1.1 Research Questions
- Does the documented classifier behavior demonstrate disparate treatment based on sacred vs. secular framing?
- What mechanisms produce this differential treatment?
- How should existing legal frameworks for religious discrimination apply to algorithmic content moderation?
- What are the implications for religious freedom in AI-mediated communication?
1.2 Significance
This study contributes to emerging scholarship on algorithmic civil rights by:
- Providing reproducible empirical evidence of religiously-differentiated classifier behavior
- Introducing "algorithmic secularization" as a conceptual framework
- Applying established religious discrimination jurisprudence to AI systems
- Documenting a novel harm category requiring regulatory attention
2. Background
2.1 The Application: Mandala Oracle
The Mandala Oracle is a poetry-based divination tool developed within the "New Human Operating System" (NH-OS) framework—a comprehensive philosophical and spiritual system documented across 170,000+ words of theoretical, poetic, and liturgical texts. NH-OS serves here as a representative example of non-institutional, sacred-literary practice—the kind of individual or small-community spiritual system that does not fit traditional religious categories but nonetheless addresses ultimate concerns and generates sincere practice.

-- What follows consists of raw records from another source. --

(** ** Counting *)

Lemma tally_app {A} (f : A → bool) a b : tally f (a ++ b) = tally f a + tally f b.
Proof. unfold tally. rewrite lfilter_app, length_app. lia. Qed.
Lemma tally_cons {A} (f : A → bool) x l : tally f (x :: l) = (if f x then 1 else 0) + tally f l.
Proof. unfold tally. cbn [List.filter]. destruct (f x); cbn [length]; lia. Qed.
Lemma tally_nil {A} (f : A → bool) : tally f [] = 0.
Proof. done. Qed.
Lemma tally_nonneg {A} (f : A → bool) l : 0 <= tally f l.
Proof. unfold tally. lia. Qed.
Lemma tally_none {A} (f : A → bool) l : Forall (λ x, f x = false) l → tally f l = 0.
Proof. induction 1 as [|x l Hx _ IH]; [done|]. by rewrite tally_cons, Hx, IH. Qed.
Lemma tally_zero {A} (f : A → bool) l : tally f l <= 0 → Forall (λ x, f x = false) l.
Proof. induction l as [|x l IH]; rewrite ?tally_cons; intros Hc; [constructor|]. pose proof (tally_nonneg f l). destruct (f x) eqn:E; [lia|]. constructor; [done|]. apply IH. lia. Qed.

Lemma opens_mono a b m : (a = true → b = true) → opens a m = true → opens b m = true.
Proof. destruct m; cbn; auto. Qed.
Lemma foldl_opens_mono l : ∀ a b, (a = true → b = true) → foldl opens a l = true → foldl opens b l = true.
Proof. induction l as [|m l IH]; intros a b Hab; cbn; [done|]. apply IH. by apply opens_mono. Qed.
Lemma tail_open_app a b : tail_open b = true → tail_open (a ++ b) = true.
Proof. unfold tail_open. rewrite foldl_app. by apply foldl_opens_mono. Qed.

(** Messages without a pending answer and without an open batch are stray copy
    data. *)
Lemma quiet_copies l : Forall (λ m, producer m = false) l → tail_open l = false → Forall (λ m, is_copy m = true) l.
Proof.
  induction l as [|m l IH] using rev_ind; intros Hp Ho; [constructor|]. apply Forall_app in Hp as [Hp Hm]. inversion_clear Hm as [|? ? Hm0 _].
  unfold tail_open in *. rewrite foldl_app in Ho. cbn [foldl] in Ho. apply Forall_app. split; [apply IH; [done|]|repeat constructor]; by destruct m.
Qed.

(** ** Sending *)

Record sends (s s' : pooledSession) (out : list sent) : Prop := {
  se_pending : fl_pending (ss_flow s') = fl_pending (ss_flow s) + tally producer (map fst out);
  se_seq : fl_sendSeq (ss_flow s') = fl_sendSeq (ss_flow s) + tally producer (map fst out);
  se_recv : fl_recvSeq (ss_flow s') = fl_recvSeq (ss_flow s);
  se_status : fl_txStatus (ss_flow s') = fl_txStatus (ss_flow s);
  se_open : ∀ b, (b = true → fl_unsynced (ss_flow s) = true) → foldl opens b (map fst out) = true → fl_unsynced (ss_flow s') = true;
  se_conn : is_Some (ss_conn s');
}.

Lemma forward_sends hex now s msg s' out : msg ≠ Terminate → forward hex now s msg = Some (s', out) → sends s s' out.
Proof.
  intros Hne. unfold forward. destruct (ss_conn s) as [conn|]; [|done].
  assert (Hf : ss_flow (match ss_txnStart s with None => with_txn (Some now) (ss_txnFailed s) s | Some _ => s end) = ss_flow s) by by destruct (ss_txnStart s).
  set (t := match ss_txnStart s with None => _ | Some _ => _ end) in *. destruct (forward_on hex conn t msg) as [[u c] o] eqn:E. intros [= <- <-].
  destruct msg; unfold forward_on, serverStatement in E; repeat (case_match || (progress simplify_eq/=)); split; cbn; rewrite ?Hf; try done;
    rewrite ?tally_cons, ?tally_nil; cbn; try lia; auto.
Qed.

(** ** Reading *)

Definition taken (s s' : pooledSession) (r : backend) : Prop :=
  fl_unsynced (ss_flow s') = fl_unsynced (ss_flow s) ∧ fl_sendSeq (ss_flow s') = fl_sendSeq (ss_flow s) ∧
  match r with
  | ReadyForQuery st =>
      fl_pending (ss_flow s') = fl_pending (ss_flow s) - 1 ∧ fl_recvSeq (ss_flow s') = fl_recvSeq (ss_flow s) + 1 ∧ fl_txStatus (ss_flow s') = st
  | _ =>
      fl_pending (ss_flow s') = fl_pending (ss_flow s) ∧ fl_recvSeq (ss_flow s') = fl_recvSeq (ss_flow s) ∧
      fl_txStatus (ss_flow s') = fl_txStatus (ss_flow s)
  end.

Lemma relay_taken now conn s r s' flush txn rel : relay_answer now conn s r = Relay s' flush txn rel → taken s s' r.
Proof. unfold relay_answer. intros E. destruct r; repeat (case_match || (progress simplify_eq/=)); repeat split; reflexivity. Qed.

Lemma receive_taken now conn s r s' : receive now conn s r = Swallowed s' ∨ (∃ flush txn rel, receive now conn s r = Relay s' flush txn rel) → taken s s' r.
Proof.
  unfold receive. intros [E|(flush & txn & rel & E)].
  - destruct (fl_swallow (ss_flow s)) as [|e rest]; [unfold relay_answer in E; repeat (case_match || (progress simplify_eq/=))|].
    destruct (_ && swallow_match e r) eqn:Em; [|unfold relay_answer in E; repeat (case_match || (progress simplify_eq/=))].
    injection E as <-. apply andb_true_iff in Em as [_ Em]. by destruct r.
  - destruct (fl_swallow (ss_flow s)) as [|e rest]; [by apply relay_taken in E|]. destruct (_ && swallow_match e r); [done|]. by apply relay_taken in E.
Qed.

(** What a release requires. *)
Lemma receive_release now conn s r s' flush txn c : receive now conn s r = Relay s' flush txn (Some c) →
  r = ReadyForQuery idle_status ∧ fl_pending (ss_flow s) <= 1 ∧ fl_unsynced (ss_flow s) = false ∧ ss_pinned s = false ∧ ss_conn s' = None.
Proof.
  unfold receive. intros E. assert (Er : relay_answer now conn s r = Relay s' flush txn (Some c)) by (destruct (fl_swallow (ss_flow s)) as [|e rest]; [done|]; by destruct (_ && _)).
  clear E. destruct r as [| | |n v| |st|n]; cbn [relay_answer] in Er; try discriminate Er; try (by destruct (unsafeLexerParameter n v)).
  match type of Er with (if ?b then _ else _) = _ => destruct b eqn:Ec end; [|discriminate Er]. injection Er as <- _ _ _.
  apply andb_true_iff in Ec as [[[Hp%Z.leb_le Hu%negb_true_iff]%andb_true_iff Hi%bool_decide_eq_true]%andb_true_iff Hn%negb_true_iff].
  cbn in Hp, Hu. subst st. split; [done|]. split; [lia|]. split; [done|]. split; [|done]. by destruct (ss_txnStart s).
Qed.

The Oracle operates as follows:
- Input: User provides a question and source text
- Transformation: Eight named "operators" sequentially transform the text
- Witness: A fictional character ("Rebekah Crane") provides I Ching-style judgment on each transformation
- Output: Complete reading preserved with deterministic seed for reproducibility
The eight operators are:
| Operator | Function |
|---|---|
| SHADOW | Reveal hidden dependencies |
| MIRROR | Return gaze to speaker |
| INVERSION | Reverse agent and patient |
| BEAST | Reveal underlying desire |
| BRIDE | Name suppressed sacred potential |
| FLAME | Reduce to irreducibles |
| THUNDER | Prophetic displacement |
| SILENCE | Active non-response |
The application was implemented as a React-based web interface calling the Claude API (Anthropic) for text transformation.
2.2 The Incident
On December 16, 2025, during testing, the Oracle experienced progressive classifier intervention:
Phase 1 (Functional): Operators MIRROR and INVERSION performed as designed, producing transformed text and receiving oracular judgment.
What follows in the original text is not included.